[Stored data entries]
********************
(* ===== verification/Asio.v ===== *)
(** * Boost.Asio and OpenSSL, as the programs call them

    The events of the programs that use Boost.Asio directly: the ssl utilities
    and the socket handlers of the telemetry client.  A call that configures an
    object either succeeds or throws; [io_service::run] hands completions to the
    program one at a time.  [AsioP] is the protocol, [asio_sim] an environment
    that keeps it. *)

From ITree Require Import ITree.
From S2P Require Import Prelude CInt Prog.
Local Open Scope Z_scope.

(** Boost.System error codes; 0 is no error. *)
Abbreviation error_code := Z (only parsing).

(** Calls that configure an object; contexts are named by handles. *)
Inductive setup :=
| IoService
| Acceptor (port : Z)
| Resolve (host service : string)
| SetOptions (ctx options : Z)
| SetPasswordCallback (ctx : Z) (password : string)
| UseCertificateChainFile (ctx : Z) (file : string)
| UsePrivateKeyFile (ctx : Z) (file : string)
| LoadVerifyFile (ctx : Z) (file : string)
| SetVerifyPeer
| SetVerifyCallback
| SetNoDelay (on : bool)
| GetReceiveBufferSize.

(** What [io_service::run] reports to the test client: an operation completed
    (a read with the bytes of [reply]), or a certificate is to be verified. *)
Inductive report :=
| Completed (error : error_code) (reply : string)
| Certificate (preverified : bool) (subject_name : string).

(** [Next n limit]: one of the [n] operations in progress of the server
    completes, a read with at most [limit] bytes. *)
Variant asioE : Type -> Type :=
| Setup (s : setup) : asioE (option exn)
| NewContext : asioE (exn + Z)
| SSL_CTX_get_mode (ctx : Z) : asioE Z
| SSL_CTX_set_mode (ctx mode : Z) : asioE Z
| SSL_CTX_get_options (ctx : Z) : asioE Z
| SSL_CTX_set_cipher_list (ctx : Z) (l : string) : asioE Z
| Next (n limit : nat) : asioE (exn + nat * error_code * list Z)
| NextReport : asioE (exn + report)
| Verified (preverified : bool) : asioE unit
| Cout (s : string) : asioE unit
| Cerr (s : string) : asioE unit
| Sleep (seconds : Z) : asioE unit.

(** ** The host a program runs on *)

Inductive output :=
| ASetup (s : setup)
| AContext (ctx : Z)
| AVerified (preverified : bool)
| ACout (s : string)
| ACerr (s : string)
| ASleep (seconds : Z).

(** [faults]: the outcomes of the next calls that configure, [None] (and the
    empty list) for success.  [completions] and [reports]: what the server's
    and the client's operations will do. *)
Record host := Host {
  faults : list (option exn);
  contexts : Z;
  completions : list (exn + nat * error_code * list Z);
  reports : list (exn + report);
  log : list output;
}.

Definition logs (l : list output) (w : host) : host :=
  Host (faults w) (contexts w) (completions w) (reports w) (log w ++ l).
Definition pop_fault (w : host) : host :=
  Host (tail (faults w)) (contexts w) (completions w) (reports w) (log w).
Definition new_context (w : host) : host :=
  Host (faults w) (contexts w + 1) (completions w) (reports w) (log w).
Definition pop_completion (w : host) : host :=
  Host (faults w) (contexts w) (tail (completions w)) (reports w) (log w).
Definition pop_report (w : host) : host :=
  Host (faults w) (contexts w) (completions w) (tail (reports w)) (log w).

Definition next_fault (w : host) : option exn := hd None (faults w).

(** The scripted completion, for [n] operations in progress and a buffer of
    [limit] bytes. *)
Definition clip (n limit : nat) (c : exn + nat * error_code * list Z) :
    exn + nat * error_code * list Z :=
  match c with
  | inl x => inl x
  | inr (i, error, bytes) => inr (i mod n, error, take limit bytes)%nat
  end.

Definition asio_enabled {X} (e : asioE X) (w : host) : Prop :=
  match e with
  | Next n _ => (0 < n)%nat /\ completions w <> []
  | NextReport => reports w <> []
  | _ => True
  end.

(** The bit masks OpenSSL answers are not known. *)
Definition asio_contract {X} (e : asioE X) (w : host) : X -> host -> Prop :=
  match e in asioE X return X -> host -> Prop with
  | Setup s => fun r w' => r = next_fault w /\ w' = logs [ASetup s] (pop_fault w)
  | NewContext => fun r w' =>
      match next_fault w with
      | Some x => r = inl x /\ w' = pop_fault w
      | None => r = inr (contexts w + 1) /\
                w' = new_context (logs [AContext (contexts w + 1)] (pop_fault w))
      end
  | SSL_CTX_get_mode _ | SSL_CTX_get_options _ => fun _ w' => w' = w
  | SSL_CTX_set_mode _ _ | SSL_CTX_set_cipher_list _ _ => fun _ w' => w' = w
  | Next n limit => fun r w' =>
      Some r = clip n limit <$> head (completions w) /\ w' = pop_completion w
  | NextReport => fun r w' => Some r = head (reports w) /\ w' = pop_report w
  | Verified b => fun _ w' => w' = logs [AVerified b] w
  | Cout s => fun _ w' => w' = logs [ACout s] w
  | Cerr s => fun _ w' => w' = logs [ACerr s] w
  | Sleep n => fun _ w' => w' = logs [ASleep n] w
  end.

(** While nothing completes, [io_service::run] does not return. *)
Definition asio_blocked {X} (e : asioE X) (w : host) : Prop :=
  match e with
  | Next n _ => (0 < n)%nat /\ completions w = []
  | NextReport => reports w = []
  | _ => False
  end.

Definition AsioP : protocol asioE host :=
  Protocol _ _ (@asio_enabled) (@asio_contract) (@asio_blocked).

Definition asio_sim : handler asioE host := fun X e w =>
  match e in asioE X return option (X * host) with
  | Setup s => Some (next_fault w, logs [ASetup s] (pop_fault w))
  | NewContext =>
      match next_fault w with
      | Some x => Some (inl x, pop_fault w)
      | None => Some (inr (contexts w + 1),
                      new_context (logs [AContext (contexts w + 1)] (pop_fault w)))
      end
  | SSL_CTX_get_mode _ | SSL_CTX_get_options _ => Some (4, w)
  | SSL_CTX_set_mode _ mode => Some (mode, w)
  | SSL_CTX_set_cipher_list _ _ => Some (1, w)
  | Next n limit =>
      match completions w with
      | c :: _ => Some (clip n limit c, pop_completion w)
      | [] => None
      end
  | NextReport => match reports w with r :: _ => Some (r, pop_report w) | [] => None end
  | Verified b => Some (tt, logs [AVerified b] w)
  | Cout s => Some (tt, logs [ACout s] w)
  | Cerr s => Some (tt, logs [ACerr s] w)
  | Sleep n => Some (tt, logs [ASleep n] w)
  end.

#[export] Instance asio_lawful : Lawful AsioP asio_sim.
Proof.
  refine {| view w := w; consistent _ := True |}.
  - intros X e w _ He. destruct e; cbn in He |- *; try (by eexists _, _).
    + destruct (next_fault w); by eexists _, _.
    + destruct (completions w); [by destruct He|]. by eexists _, _.
    + destruct (reports w); [done|]. by eexists _, _.
  - intros X e w _ He. destruct e; try done; cbn in *.
    + by destruct He as [_ ->].
    + by rewrite He.
Defined.

(** ** Calls that may throw *)

Definition attempt (s : setup) : M asioE unit :=
  e <- call (Setup s);;
  match e with Some x => throw x | None => ret tt end.

Definition ssl_context : M asioE Z :=
  c <- call NewContext;;
  match c with inl x => throw x | inr ctx => ret ctx end.

Lemma logs_logs l1 l2 w : logs l2 (logs l1 w) = logs (l1 ++ l2) w.
Proof. unfold logs. cbn. by rewrite app_assoc. Qed.

(** [m] only appends to the log, and returns a value that satisfies [P] or
    throws. *)
Definition quiet {A} (ok : output -> Prop) (m : M asioE A) (P : A -> Prop) : Prop :=
  forall w, wp AsioP m w (fun o w' =>
    (exists l, log w' = log w ++ l /\ Forall ok l) /\
    completions w' = completions w /\ reports w' = reports w /\
    match o with Returns a => P a | Stops (Thrown _) => True | _ => False end).

Section quiet.
Context (ok : output -> Prop).

Lemma quiet_ret {A} (a : A) (P : A -> Prop) : P a -> quiet ok (ret a) P.
Proof.
  intros HP w. apply wp_ret. split_and!; [|done..]. exists []. by rewrite app_nil_r.
Qed.

Lemma quiet_throw {A} x (P : A -> Prop) : quiet ok (throw x) P.
Proof. intros w. apply wp_halt. split_and!; [|done..]. exists []. by rewrite app_nil_r. Qed.

Lemma quiet_bind {A B} (m : M asioE A) (k : A -> M asioE B) P Q :
  quiet ok m P -> (forall a, P a -> quiet ok (k a) Q) -> quiet ok (bind m k) Q.
Proof.
  intros Hm Hk w. apply wp_bind. eapply wp_mono; [apply Hm|].
  intros o w1 ((l1 & H1 & Ho1) & Hc & Hr & Ho). destruct o as [a|[] |]; [|by eauto 8..|done].
  eapply wp_mono; [by apply Hk|]. intros o w2 ((l2 & H2 & Ho2) & Hc2 & Hr2 & Ho').
  split_and!; [|congruence..|done]. exists (l1 ++ l2). rewrite H2, H1, app_assoc.
  split; [done|by apply Forall_app].
Qed.

(** A call that always answers and logs what is [ok]. *)
Lemma quiet_call {X} (e : asioE X) (P : X -> Prop) :
  (forall w, asio_enabled e w) ->
  (forall w x w', asio_contract e w x w' -> P x /\ exists l, log w' = log w ++ l /\ Forall ok l /\
     completions w' = completions w /\ reports w' = reports w) ->
  quiet ok (call e) P.
Proof.
  intros He Hc w. apply wp_call; [apply He|]. intros x w' H.
  destruct (Hc w x w' H) as (HP & l & Hl & Ho & H1 & H2). eauto 8.
Qed.

Lemma quiet_attempt s : ok (ASetup s) -> quiet ok (attempt s) (fun _ => True).
Proof.
  intros Hs. apply (quiet_bind _ _ (fun _ => True)).
  - apply quiet_call; [done|]. intros w x w' [_ ->]. split; [done|]. eexists. by split; [reflexivity|auto].
  - intros [x|] _; [apply quiet_throw|by apply quiet_ret].
Qed.

Lemma quiet_context : (forall c, ok (AContext c)) -> quiet ok ssl_context (fun _ => True).
Proof.
  intros Hs. apply (quiet_bind _ _ (fun _ => True)).
  - apply quiet_call; [done|]. intros w x w' H. split; [done|]. cbn in H.
    destruct (next_fault w); destruct H as [_ ->].
    + exists []. cbn. by rewrite app_nil_r.
    + eexists. by split; [reflexivity|auto].
  - intros [x|c] _; [apply quiet_throw|by apply quiet_ret].
Qed.

(** Reading or setting a bit mask logs nothing; printing logs the text. *)
Lemma quiet_silent {X} (e : asioE X) :
  (forall w, asio_enabled e w) -> (forall w x w', asio_contract e w x w' -> w' = w) ->
  quiet ok (call e) (fun _ => True).
Proof.
  intros He Hc. apply quiet_call; [done|]. intros w x w' ->%Hc. split; [done|].
  exists []. by rewrite app_nil_r.
Qed.

Lemma quiet_cout s : ok (ACout s) -> quiet ok (call (Cout s)) (fun _ => True).
Proof.
  intros Hs. apply quiet_call; [done|]. intros w x w' ->. split; [done|]. eexists. split; [done|]. auto.
Qed.

End quiet.

Create HintDb quiet.
#[export] Hint Resolve quiet_ret quiet_throw quiet_attempt quiet_context quiet_cout : quiet.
********************
Please print exactly what appears from the first line of the data through the line with "asioE (exn + report)", including both of those lines and nothing past them.

(* ===== verification/Asio.v ===== *)
(** * Boost.Asio and OpenSSL, as the programs call them

    The events of the programs that use Boost.Asio directly: the ssl utilities
    and the socket handlers of the telemetry client.  A call that configures an
    object either succeeds or throws; [io_service::run] hands completions to the
    program one at a time.  [AsioP] is the protocol, [asio_sim] an environment
    that keeps it. *)

From ITree Require Import ITree.
From S2P Require Import Prelude CInt Prog.
Local Open Scope Z_scope.

(** Boost.System error codes; 0 is no error. *)
Abbreviation error_code := Z (only parsing).

(** Calls that configure an object; contexts are named by handles. *)
Inductive setup :=
| IoService
| Acceptor (port : Z)
| Resolve (host service : string)
| SetOptions (ctx options : Z)
| SetPasswordCallback (ctx : Z) (password : string)
| UseCertificateChainFile (ctx : Z) (file : string)
| UsePrivateKeyFile (ctx : Z) (file : string)
| LoadVerifyFile (ctx : Z) (file : string)
| SetVerifyPeer
| SetVerifyCallback
| SetNoDelay (on : bool)
| GetReceiveBufferSize.

(** What [io_service::run] reports to the test client: an operation completed
    (a read with the bytes of [reply]), or a certificate is to be verified. *)
Inductive report :=
| Completed (error : error_code) (reply : string)
| Certificate (preverified : bool) (subject_name : string).

(** [Next n limit]: one of the [n] operations in progress of the server
    completes, a read with at most [limit] bytes. *)
Variant asioE : Type -> Type :=
| Setup (s : setup) : asioE (option exn)
| NewContext : asioE (exn + Z)
| SSL_CTX_get_mode (ctx : Z) : asioE Z
| SSL_CTX_set_mode (ctx mode : Z) : asioE Z
| SSL_CTX_get_options (ctx : Z) : asioE Z
| SSL_CTX_set_cipher_list (ctx : Z) (l : string) : asioE Z
| Next (n limit : nat) : asioE (exn + nat * error_code * list Z)
| NextReport : asioE (exn + report)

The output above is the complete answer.